OrganEx Team Revives Dead Pig's Organs - Implications for Cryonics

Posted by:
Larry Celegans
on
August 12, 2022

OrganEx team successfully revived dead pig’s organs an hour post mortem.  Whole body perfusion system restored cellular activity and show promise for cryonics.

Stunning Results

Researchers were able to restore cells and organs in pigs an hour after the animals’ death by cardiac arrest, using a special machine that pumps blood and other fluids around the body. This feat holds the potential to one day increase the number of human organs available for transplants.

The researchers challenge the idea that cardiac death is irreversible by restoring circulation and cellular activity in vital organs of pigs, such as the heart and brain, one hour after the animals died. The work follows 2019 experiments by the same scientists in which they revived the disembodied brains of pigs four hours after the animals died.

The researchers' findings are "stunning", says Nita Farahany, a neuroethicist at Duke University in Durham, North Carolina. Although this study is preliminary, she suggests that it raises the possibility that some perceived limitations of the human body might be overcome with time and further research.

Reviving a Pig

The OrganEx team connected the pigs' circulatory systems to a machine that pumps a mixture of blood and nutrients around the body. The team found that, even after being anesthetized and euthanized, cells in all of the major organs survived and exhibited signs of cellular repair. This was compared with three control groups of animals that were measured at various time points after death, with the OrganEx team's animals faring better.

The system, adapted from an earlier model called BrainEx, was more effective in restoring circulation than a heart-lung bypass device known as an ECMO (extracorporeal membrane oxygenation) machine, the team wrote. In the new study, the experimental pigs were compared with three control groups of animals that were measured at various time points after death.

While none of the pigs showed any sign of brain activity, this was because a neuronal suppressant was used in the fluid to reduce inflammation.

Implications for Cryonics

The implications for Cryonics while indirect, is broad. The main challenge of cryonics isn't the freezing part. In fact, vitrification for even large organs have been accomplished successfully. In state of the art cryopreservation of an entire human body, fast freezing to liquid nitrogen temperatures, along with cryoprotectants, means minimal ice damage.

The main challenge is the chemical and mechanical process of restarting an organism after clinical death, especially after many minutes of "room temperature" time has passed. The OrganEx demonstration with pigs clearly shows that the same revival protocol used on these pigs show promise for cryopreservation revival.
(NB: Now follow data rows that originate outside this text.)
(** ** The file creator behind the registry *)

(** X8. With a [FileCreator] current, the result of [LogIt] and of
    [LogItWithCallDepth] tells exactly whether the threshold accepted the
    level: an accepted record goes to the file creator, whatever the
    fallback is, and a rejected one goes nowhere. *)
Theorem dispatch_through_FileCreator (l : Logtor) (addr : nat)
    (fr : creators.FileCreator) (level : LogLevel) (callDepth : Z)
    (logMessage : Message) (w : list Delivery) :
  currentLogCreator l = creator (creators.as_LogCreator addr fr) ->
  LogIt l level logMessage w
  = Returns (IsLogLevelAcceptable (logLevel l) level,
             if IsLogLevelAcceptable (logLevel l) level
             then w ++ [WroteLogIt (creators.as_LogCreator addr fr) level
                          logMessage]
             else w)
  /\ LogItWithCallDepth l level callDepth logMessage w
     = Returns (IsLogLevelAcceptable (logLevel l) level,
                if IsLogLevelAcceptable (logLevel l) level
                then w ++ [WroteLogItWithCallDepth
                             (creators.as_LogCreator addr fr) level callDepth
                             logMessage]
                else w).
Proof.
  intros Hc. split; run_dispatch; rewrite Hc;
    by destruct (IsLogLevelAcceptable (logLevel l) level).
Qed.

(** X9. A file creator made with an empty name is registered, and can be
    activated, under the name "File"; one made with another name, under
    that name.  Its name is never empty. *)
Theorem NewFileCreator_registered_name (openFile : string -> bool)
    (filename : string) (name : LogCreatorName) (depth prefix : Z)
    (fr : creators.FileCreator) (addr : nat) (l l' : Logtor) :
  creators.NewFileCreator openFile filename name depth prefix = Some fr ->
  AddLogCreators l [creator (creators.as_LogCreator addr fr)] = Returns l' ->
  creators.logName fr <> ""
  /\ creators.logName fr = (if name == "" then creators.File else name)
  /\ ChangeLogCreator l' (if name == "" then creators.File else name)
     = (true, set_currentLogCreator l'
                (creator (creators.as_LogCreator addr fr))).
Proof.
  unfold creators.NewFileCreator. intros Hnew Hadd.
  destruct (openFile filename); [|done]. inversion Hnew; subst fr; clear Hnew.
  cbn [creators.logName].
  split; [|split; [done|]].
  - destruct (String.eqb_spec name ""); [done|done].
  - destruct (AddLogCreators_returns _ _ _ Hadd) as (Hmap & _ & _).
    unfold ChangeLogCreator. rewrite Hmap. cbn.
    by rewrite lookup_insert_eq.
Qed.

Lemma NewFileCreator_registered_name_witness :
  exists fr l',
    creators.NewFileCreator (fun _ => true) "./temp/temp.log" "" 3 5 = Some fr
    /\ AddLogCreators New [creator (creators.as_LogCreator 2 fr)] = Returns l'
    /\ ChangeLogCreator l' "File"
       = (true, set_currentLogCreator l'
                  (creator (creators.as_LogCreator 2 fr))).
Proof.
  eexists _, _. split; [reflexivity|]. split; [reflexivity|].
  exact (proj2 (proj2 (NewFileCreator_registered_name (fun _ => true)
                         "./temp/temp.log" "" 3 5 _ 2 New _ eq_refl eq_refl))).
Defined.

Lemma dispatch_through_FileCreator_witness :
  let fr := {| creators.fileName := "./temp/temp.log";
               creators.logName := "File"; creators.callDepth := 3;
               creators.logPrefix := 5 |} in
  let l := set_currentLogCreator (set_logLevel New WARN)
             (creator (creators.as_LogCreator 2 fr)) in
  currentLogCreator l = creator (creators.as_LogCreator 2 fr)
  /\ LogIt l ERROR "y" []
     = Returns (true, [WroteLogIt (creators.as_LogCreator 2 fr) ERROR "y"])
  /\ LogIt l INFO "z" [] = Returns (false, []).
Proof.
  intros fr l. split; [reflexivity|]. split.
  - exact (proj1 (dispatch_through_FileCreator l 2 fr ERROR 0 "y" [] eq_refl)).
  - exact (proj1 (dispatch_through_FileCreator l 2 fr INFO 0 "z" [] eq_refl)).
Defined.

(** ** Shutdown *)

Lemma shutdown_fold (vs : list LogCreator) (acc : list Creator) :
  Forall (fun lc => exists c, lc = creator c) vs ->
  exists cs,
    foldl shutdown_one (Returns acc) vs = Returns (acc ++ cs)
    /\ creator <$> cs = vs.
Proof.
  intros Hvs. revert acc.
  induction Hvs as [|lc vs [c ->] _ IH]; intros acc.
  - exists []. by rewrite app_nil_r.
  - cbn. destruct (IH (acc ++ [c])) as (cs & Hcs & Hmap).
    exists (c :: cs). rewrite Hcs, <- app_assoc. cbn. by rewrite Hmap.
Qed.

(** X10. On a reachable registry [Shutdown] returns, and it shuts down
    exactly the creators the map holds at that moment, each once: a creator
    is shut down when it is the entry under its own name, so one that a
    later registration has replaced under that name is not, and neither is
    a fallback creator that was never registered. *)
Theorem Shutdown_registered_creators (l : Logtor) :
  reachable l ->
  exists cs,
    Shutdown l = Returns cs
    /\ NoDup cs
    /\ length cs = size (logCreatorList l)
    /\ forall c, In c cs <-> logCreatorList l !! LogName c = Some (creator c).
Proof.
  intros Hreach. destruct (reachable_keyed_registered l Hreach) as [Hk _].
  assert (Hvs : Forall (fun lc => exists c, lc = creator c)
                  (map_to_list (logCreatorList l)).*2).
  { apply Forall_forall. intros lc Hlc.
    apply list_elem_of_fmap in Hlc as ([name lc'] & -> & Hin).
    apply elem_of_map_to_list in Hin.
    destruct (Hk _ _ Hin) as (c & -> & _). by exists c. }
  destruct (shutdown_fold _ [] Hvs) as (cs & Hcs & Hmap).
  exists cs. split; [exact Hcs|].
  assert (Hnodup : NoDup (map_to_list (logCreatorList l)).*2).
  { apply NoDup_fmap_2_strong; [|apply NoDup_map_to_list].
    intros [n1 v1] [n2 v2] H1 H2 Heq. cbn in Heq. subst v2.
    apply elem_of_map_to_list in H1, H2.
    destruct (Hk _ _ H1) as (c1 & -> & <-).
    destruct (Hk _ _ H2) as (c2 & Hc & <-).
    by inversion Hc. }
  split; [|split].
  - apply (NoDup_fmap_1 creator). by rewrite Hmap.
  - rewrite <- (length_fmap creator), Hmap, length_fmap.
    apply length_map_to_list.
  - intros c. rewrite <- list_elem_of_In. split.
    + intros Hin.
      assert (Hv : creator c ∈ (map_to_list (logCreatorList l)).*2).
      { rewrite <- Hmap. apply list_elem_of_fmap. by exists c. }
      apply list_elem_of_fmap in Hv as ([name lc] & Heq & Hin').
      cbn in Heq. subst lc. apply elem_of_map_to_list in Hin'.
      destruct (Hk _ _ Hin') as (c' & Hc' & <-). by inversion Hc'; subst.
    + intros Hlk.
      assert (Hv : creator c ∈ (map_to_list (logCreatorList l)).*2).
      { apply list_elem_of_fmap. exists (LogName c, creator c).
        split; [done|]. by apply elem_of_map_to_list. }
      rewrite <- Hmap in Hv.
      apply list_elem_of_fmap in Hv as (c' & Hc' & Hin). by inversion Hc'.
Qed.
(** * Thunder: the storage-and-query layer of the relation store

    A shallow embedding of [persistent.go] (the relation: [Insert],
    [Delete], [Select], the planner [iter] and the residual filter
    [matchOps]), of [dataStorage] (the primary row bucket) and of
    [indexStorage.get] (the index cursor scan), over a model of the
    B-tree engine's buckets and cursors, followed by the properties of
    the specification that concern them.

    Conventions.
    - A Go [[]byte] is a [list byte]; [bytes.Compare] is the
      lexicographic comparison of the bytes read as numbers.
    - A Go [map[string]T] is a [gmap string T]; a [range] loop over a
      map visits the entries in the order of [map_to_list].  Go leaves
      that order unspecified, and no proof below looks at it.
    - A bucket of the B-tree engine is the list of its entries in
      ascending key order; a cursor is a suffix of that list.  A cursor
      visits the entries the bucket held when the cursor was opened.
    - A Go iterator [func(yield func(K, V) bool)] is a function from the
      consumer's [yield] and the state of the world before the scan to
      the state after it.  The world holds the database, so a consumer
      may write to the stores during a scan, as [Delete] does.
    - A Go [error] result is an [option error], [None] being [nil]; a
      result [(T, error)] is a [result T]. *)

From stdpp Require Import gmap strings list fin_maps sorting.
From Stdlib Require Import ZArith NArith Lia.
From Stdlib.Strings Require Import Byte.
(** * VR session data server: record transcoding and session store

    A shallow embedding of [main.py]: the upload endpoint's column
    extraction, the download endpoint's nested reconstruction, and the
    store operations (list sessions, get session, stats, health check,
    clear) over an explicit world holding the two databases, the fault
    plan of the backend and the connection counters. *)

From Stdlib Require Import String Ascii List ZArith Bool Lia.
From Stdlib Require Import Permutation Sorted DecimalString.
Import ListNotations.

Local Open Scope string_scope.
Local Open Scope Z_scope.

(* ===================================================================== *)
(** * Python values *)
(* ===================================================================== *)

(** What [json.loads] produces.  A float is identified by its [repr]
    text, which Python guarantees to determine the double; a dict is the
    list of its items, looked up by key. *)
#[warnings="-register-all"]
Inductive json : Type :=
| JNull
| JBool (b : bool)
| JInt (n : Z)
| JFloat (repr : string)
| JStr (s : string)
| JArr (items : list json)
| JObj (fields : list (string * json)).

(** The scalars that travel through a cursor: bound as parameters of a
    statement and fetched back from a row.  [PDatetime] is the
    [datetime] object psycopg2 returns for a TIMESTAMP column, carried
    by its [str()] text. *)
Inductive cell : Type :=
| PNone
| PBool (b : bool)
| PInt (n : Z)
| PFloat (repr : string)
| PStr (s : string)
| PDatetime (text : string).

Definition cell_eq_dec : forall a b : cell, {a = b} + {a <> b}.
Proof.
  decide equality; auto using Bool.bool_dec, Z.eq_dec, string_dec.
Defined.

Definition cell_eqb (a b : cell) : bool :=
  if cell_eq_dec a b then true else false.

(** Exceptions, by class and message. *)
Inductive exn_class : Type :=
| AttributeError
| OperationalError
| IntegrityError
| ProgrammingError
| DataError
| DatabaseError
| UnicodeDecodeError
| JSONDecodeError
| Exception
| HTTPException (status_code : Z).

Record exn : Type := mkExn { exn_cls : exn_class; exn_msg : string }.

Inductive result (A : Type) : Type :=
| Ok (a : A)
| Raise (e : exn).
Arguments Ok {A} a.
Arguments Raise {A} e.

Definition rbind {A B} (m : result A) (f : A -> result B) : result B :=
  match m with
  | Ok a => f a
  | Raise e => Raise e
  end.

Declare Scope result_scope.
Delimit Scope result_scope with result.
Notation "x <- m ;; k" := (rbind m (fun x => k))
  (at level 100, m at next level, right associativity) : result_scope.

(** Tuple and list displays evaluate their elements left to right; the
    first exception wins. *)
Fixpoint sequence {A} (ms : list (result A)) : result (list A) :=
  match ms with
  | [] => Ok []
  | m :: rest =>
      (x <- m ;; xs <- sequence rest ;; Ok (x :: xs))%result
  end.

(* ===================================================================== *)
(** * Dict access *)
(* ===================================================================== *)

Fixpoint dict_get {V} (k : string) (d : list (string * V)) : option V :=
  match d with
  | [] => None
  | (k', v) :: rest => if String.eqb k k' then Some v else dict_get k rest
  end.

Definition type_name (v : json) : string :=
  match v with
  | JNull => "NoneType"
  | JBool _ => "bool"
  | JInt _ => "int"
  | JFloat _ => "float"
  | JStr _ => "str"
  | JArr _ => "list"
  | JObj _ => "dict"
  end.
Lemma fuse_ok (c g b : tensor) (sh : list Z) :
  (t <- broadcast_shapes (shape c) (shape g) ;; broadcast_shapes t (shape b))%result
    = Ok sh ->
  exists x, fuse c (Some g) (Some b) = Ok x /\ shape x = sh.
Proof.
  intros H. unfold fuse, tmul, tadd.
  pose proof (binop_shape Rmult c (scalar_add 1%R g)) as H1. cbn [scalar_add tmap shape] in H1.
  destruct (binop Rmult c (scalar_add 1%R g)) as [t|e]; cbn [rmap] in H1;
    rewrite <- H1 in H; cbn [rbind] in H |- *; [|discriminate].
  pose proof (binop_shape Rplus t b) as H2.
  destruct (binop Rplus t b) as [x|e]; cbn [rmap] in H2; rewrite <- H2 in H;
    [|discriminate].
  exists x. split; [reflexivity|congruence].
Qed.

Lemma GetMatrix_forward_ok (m : GetMatrix) (x : tensor) (n h w : Z) :
  shape x = [n; c_in (get_gamma m); h; w] ->
  c_in (get_beta m) = c_in (get_gamma m) ->
  c_k (get_gamma m) = 1 -> c_stride (get_gamma m) = 1 -> c_pad (get_gamma m) = 0 ->
  c_k (get_beta m) = 1 -> c_stride (get_beta m) = 1 -> c_pad (get_beta m) = 0 ->
  1 <= h -> 1 <= w ->
  exists gamma beta,
    GetMatrix_forward m x = Ok (x, gamma, beta)
    /\ shape gamma = [n; c_out (get_gamma m); h; w]
    /\ shape beta = [n; c_out (get_beta m); h; w].
Proof.
  intros Hx Hci Hk Hs Hp Hk' Hs' Hp' Hh Hw. unfold GetMatrix_forward.
  rewrite (Conv2d_forward_ok _ x n h w) by (rewrite ?Hk, ?Hp; auto; lia).
  cbn [rbind].
  rewrite (Conv2d_forward_ok _ x n h w) by (rewrite ?Hk', ?Hp', ?Hci; auto; lia).
  cbn [rbind]. do 2 eexists. split; [reflexivity|].
  rewrite Hk, Hs, Hp, Hk', Hs', Hp'. unfold conv_out.
  rewrite !Z.div_1_r. cbn [shape].
  split; do 2 f_equal; f_equal; try lia; f_equal; lia.
Qed.

Lemma makeup_params_ok sd mc ms dc ds c3 s3 hc wc hs ws D :
  shape mc = [3; 1; hc; wc] -> 0 < hc -> 0 < wc ->
  shape ms = [3; 1; hs; ws] -> 0 < hs -> 0 < ws ->
  shape dc = [3; D; 64; 64] -> shape ds = [3; D; 64; 64] ->
  shape c3 = [1; 256; 64; 64] -> shape s3 = [1; 256; 64; 64] ->
  exists gamma beta,
    makeup_params (generator_of sd) mc ms dc ds c3 s3 = Ok (gamma, beta)
    /\ shape gamma = [1; 1; 64; 64] /\ shape beta = [1; 1; 64; 64].
Proof.
  intros Hmc Hhc Hwc Hms Hhs Hws Hdc Hds Hc3 Hs3.
  unfold makeup_params. norm.
  match goal with
  | |- context [GetMatrix_forward ?m ?x] =>
      destruct (GetMatrix_forward_ok m x 1 64 64) as (g & b & E & Sg & Sb);
        [exact Hs3 | reflexivity | reflexivity | reflexivity | reflexivity
         | reflexivity | reflexivity | reflexivity | lia | lia | rewrite E]
  end.
  norm.
  destruct (get_weight_spec mc ms c3 s3 dc ds hc wc hs ws 256 D)
    as (Wt & SM & sp & _ & _ & _ & _ & _ & Esp & _ & _ & Hsz & _); auto; try lia.
  rewrite Esp. norm.
  match goal with
  | |- context [atten_feature ?m ?w ?g ?b ?ag ?ab] =>
      destruct (atten_feature_spec m w g b ag ab hs ws 64 64)
        as (gamma & beta & _ & _ & _ & _ & Ea & Sgamma & Sbeta & _);
        [exact Hms | exact Hhs | exact Hws | exact Hsz | exact Sg | exact Sb
         | lia | lia | rewrite Ea]
  end.
  exists gamma, beta. auto.
Qed.

Lemma get_weight_cat_mismatch mc ms fc fs dc ds hc wc hs ws C D dh dw :
  shape mc = [3; 1; hc; wc] -> 0 < hc -> 0 < wc ->
  shape ms = [3; 1; hs; ws] -> 0 < hs -> 0 < ws ->
  shape fc = [1; C; 64; 64] -> shape fs = [1; C; 64; 64] -> 0 <= C ->
  shape dc = [3; D; dh; dw] -> dh <> 64 ->
  get_weight mc ms fc (Some fs) dc ds = Err RuntimeError.
Proof.
  intros. unfold get_weight.
  erewrite get_weight_similarity_mismatch; eauto.
Qed.

Lemma get_weight_batch_mismatch mc ms fc fs dc ds :
  shape mc = [3; 1; 256; 256] -> shape ms = [3; 1; 256; 256] ->
  shape fc = [2; 256; 64; 64] -> shape fs = [2; 256; 64; 64] ->
  get_weight mc ms fc (Some fs) dc ds = Err RuntimeError.
Proof.
  intros Hmc Hms Hfc Hfs. unfold get_weight, get_weight_similarity.
  cbn [rbind]. unfold size_at. rewrite Hfs. cbn [nth_error rbind].
  rewrite (interpolate_ok mc 3 1 256 256 64 64) by (auto; lia). cbn [rbind].
  erewrite repeat_channels by (reflexivity || lia). cbn [rbind].
  erewrite repeat_batch3 by exact Hfc. cbn [rbind].
  unfold tmul, binop. cbn [shape]. reflexivity.
Qed.

Lemma pnet_in_call_ok sd s :
  image_shaped s -> is_ok (call_r (generator_of sd) "pnet_in" s) = true.
Proof.
  intros H. destruct (pnet_in_seq_ok sd s H) as [y E].
  norm_in E. unfold call_r. norm. rewrite E. reflexivity.
Qed.

Lemma spec_train_ok sd c s mc ms dc ds hc wc hs ws D :
  shape c = [1; 3; 256; 256] -> shape s = [1; 3; 256; 256] ->
  shape mc = [3; 1; hc; wc] -> 0 < hc -> 0 < wc ->
  shape ms = [3; 1; hs; ws] -> 0 < hs -> 0 < ws ->
  shape dc = [3; D; 64; 64] -> shape ds = [3; D; 64; 64] ->
  exists gamma beta y,
    spec_params (generator_of sd) c s mc ms dc ds = Ok (gamma, beta)
    /\ shape gamma = [1; 1; 64; 64] /\ shape beta = [1; 1; 64; 64]
    /\ spec_train (generator_of sd) c s mc ms dc ds = Ok y
    /\ shape y = [1; 3; 256; 256]
    /\ forall idx, (-1 <= tget y idx <= 1)%R.
Proof.
  intros Hc Hs Hmc Hhc Hwc Hms Hhs Hws Hdc Hds.
  destruct (content_head_shape sd c 1 Hc) as (c3 & Ec & Sc).
  destruct (style_head_shape sd s 1 Hs) as (s3 & Es & Ss).
  destruct (makeup_params_ok sd mc ms dc ds c3 s3 hc wc hs ws D)
    as (gamma & beta & Ep & Sg & Sb); auto.
  destruct (fuse_ok c3 gamma beta [1; 256; 64; 64]) as (x & Ex & Sx).
  { rewrite Sc, Sg, Sb. reflexivity. }
  destruct (content_tail_shape sd x Sx) as (y & Ey & Sy & Ry).
  exists gamma, beta, y. unfold spec_params, spec_train.
  rewrite Ec, Es. cbn [rbind]. rewrite Ep. cbn [rbind]. rewrite Ex. cbn [rbind].
  exact (conj eq_refl (conj Sg (conj Sb (conj Ey (conj Sy Ry))))).
Qed.

Lemma spec_mix_ok sd c gamma beta :
  shape c = [1; 3; 256; 256] ->
  shape gamma = [1; 1; 64; 64] -> shape beta = [1; 1; 64; 64] ->
  exists y, spec_mix (generator_of sd) c gamma (Some beta) = Ok y.
Proof.
  intros Hc Sg Sb.
  destruct (content_head_shape sd c 1 Hc) as (c3 & Ec & Sc).
  destruct (fuse_ok c3 gamma beta [1; 256; 64; 64]) as (x & Ex & Sx).
  { rewrite Sc, Sg, Sb. reflexivity. }
  destruct (content_tail_shape sd x Sx) as (y & Ey & _).
  exists y. unfold spec_mix. rewrite Ec. cbn [rbind]. rewrite Ex. cbn [rbind]. exact Ey.
Qed.

Lemma spec_train_cat_mismatch sd c s mc ms dc ds :
  shape c = [1; 3; 256; 256] -> shape s = [1; 3; 256; 256] ->
  shape mc = [3; 1; 256; 256] -> shape ms = [3; 1; 256; 256] ->
  shape dc = [3; 136; 32; 32] ->
  spec_train (generator_of sd) c s mc ms dc ds = Err RuntimeError.
Proof.
  intros Hc Hs Hmc Hms Hdc.
  destruct (content_head_shape sd c 1 Hc) as (c3 & Ec & Sc).
  destruct (style_head_shape sd s 1 Hs) as (s3 & Es & Ss).
  unfold spec_train. rewrite Ec, Es. cbn [rbind]. unfold makeup_params. norm.
  match goal with
  | |- context [GetMatrix_forward ?m ?x] =>
      destruct (GetMatrix_forward_ok m x 1 64 64) as (g & b & E & Sg & Sb);
        [exact Ss | reflexivity | reflexivity | reflexivity | reflexivity
         | reflexivity | reflexivity | reflexivity | lia | lia | rewrite E]
  end.
  norm.
  rewrite (get_weight_cat_mismatch mc ms c3 s3 dc ds 256 256 256 256 256 136 32 32)
    by (auto; lia).
  reflexivity.
Qed.

Lemma spec_train_batch_mismatch sd c s mc ms dc ds :
  shape c = [2; 3; 256; 256] -> shape s = [2; 3; 256; 256] ->
  shape mc = [3; 1; 256; 256] -> shape ms = [3; 1; 256; 256] ->
  spec_train (generator_of sd) c s mc ms dc ds = Err RuntimeError.
Proof.
  intros Hc Hs Hmc Hms.
  destruct (content_head_shape sd c 2 Hc) as (c3 & Ec & Sc).
  destruct (style_head_shape sd s 2 Hs) as (s3 & Es & Ss).
  unfold spec_train. rewrite Ec, Es. cbn [rbind]. unfold makeup_params. norm.
  match goal with
  | |- context [GetMatrix_forward ?m ?x] =>
      destruct (GetMatrix_forward_ok m x 2 64 64) as (g & b & E & Sg & Sb);
        [exact Ss | reflexivity | reflexivity | reflexivity | reflexivity
         | reflexivity | reflexivity | reflexivity | lia | lia | rewrite E]
  end.
  norm.
  rewrite (get_weight_batch_mismatch mc ms c3 s3 dc ds) by auto.
  reflexivity.
Qed.
(** * Sales-Campaign-CRM: the lead pipeline of [sales_campaign_crm.py]

    A shallow embedding of the task queue, the sheet handler, the
    verification agent (AgentA), the outreach agent (AgentB) and the
    supervisor, with the properties of the pipeline stated over it.

    The Google Sheets worksheet, the SMTP server, the DNS resolver and the
    wall clock are outside the program.
    They are recorded in [external]: what each of them answers is an arbitrary
    function of the request (its number in the run, or the domain asked
    about), so a theorem that quantifies over the world quantifies over every
    behaviour of these services. *)

From Stdlib Require Import Ascii String ZArith Lia Btauto SpecFloat.
From Equations Require Import Equations.
Import Equations.Prop.Logic.
From stdpp Require Import gmap strings list sorting.

(** ** Python values held in a sheet record

    [get_all_records] hands back one dict per row whose values are text or,
    for cells that read as numbers, an [int] or, failing that, a [float]
    (binary64, with its zeros, infinities and NaN).  A number has no [lower]
    method and is falsy exactly when it is zero. *)

Inductive value : Type :=
| PStr (s : string)
| PInt (z : Z)
| PFloat (f : spec_float).

#[global] Instance spec_float_eq_dec : EqDecision spec_float.
Proof. solve_decision. Defined.

#[global] Instance value_eq_dec : EqDecision value.
Proof. solve_decision. Defined.
(** The table of the code is the table of the specification. *)
Lemma weight_spec (id : string) :
  exists w, weight id = Fin w /\ w == spec_weight id /\ 0 < w.
Proof.
  unfold weight, spec_weight, RISK_WEIGHTS, table_get.
  repeat match goal with
         | |- context [String.eqb id ?k] =>
             let E := fresh "E" in
             destruct (String.eqb id k) eqn:E;
             [apply String.eqb_eq in E; subst id;
              eexists; split; [reflexivity|]; split; reflexivity|]
         end.
  eexists. split; [reflexivity|]. split; reflexivity.
Qed.

End ReportFacts.

(* ================================================================== *)
(** ** The weighted average *)
(* ================================================================== *)

Section Average.
Local Open Scope Q_scope.

Lemma spec_weight_pos (id : string) : 0 < spec_weight id.
Proof. destruct (weight_spec id) as (w & _ & E & Hw). rewrite <- E. exact Hw. Qed.

Lemma round_comp (x y : Q) : x == y -> Math_round (Fin x) = Math_round (Fin y).
Proof.
  intros E. unfold Math_round. f_equal. apply Qfloor_comp. rewrite E. reflexivity.
Qed.

Lemma Qsum_cons (x : Q) (l : list Q) : Qsum (x :: l) = x + Qsum l.
Proof. reflexivity. Qed.

Lemma accumulate_rational (a b c : Q) (i : string) (q : Q) :
  exists a' b' c',
    accumulate (mk_sums (Fin a) (Fin b) (Fin c)) (i, Fin q) = mk_sums (Fin a') (Fin b') (Fin c')
    /\ a' == a + q / 100 * spec_weight i
    /\ b' == b + spec_weight i
    /\ c' == c + q * spec_weight i.
Proof.
  destruct (weight_spec i) as (w & Hw & E & _).
  unfold accumulate. cbn [fst snd num den sumWeightScore]. rewrite Hw.
  cbn [num_add num_mul num_div]. change (Qis_zero 100) with false. cbv iota.
  do 3 eexists. split; [reflexivity|]. rewrite E. split; [|split]; reflexivity.
Qed.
The next step of application of this for cryonics would naturally be to run an alternate experiment, one that might be even more successful than the above.  Instead of having the pigs be dead for an hour under warm temperature conditions, instead cool the pigs down to near freezing, or even below freezing. Use the same protocol and extend the time to 24 hours. A well known chemical law, the Arrhenius equation, says time is about 1000x slower at 4C than at 37C. These cool conditions could yield a pig that is clinically dead for months.

A Roadmap for Cryonics Revival

The potential for cryonics is to use the OrganEx protocol on humans who have been clinically dead for days, weeks or even months. The first step would be to revive a human after 24 hours of being cooled down to near freezing temperatures (4C). Then try 48 hours, then 72 hours and so forth.

By attempting a revival at each of these time points, we would quickly learn what is the maximum amount of time a human can be clinically dead before being revived. This information would help set realistic expectations for those considering cryonics.

The goal is to eventually revive humans who have been clinical dead for years or even decades. The hope is that with medical advances, such as nanotechnology and regenerative medicine, it will one day be possible to not only revive but also cure patients of whatever ailments they were suffering from before being cryopreserved.

In the meantime, this experiment with pigs is a major step forward and gives hope that one day humans will be able to benefit from this technology as well.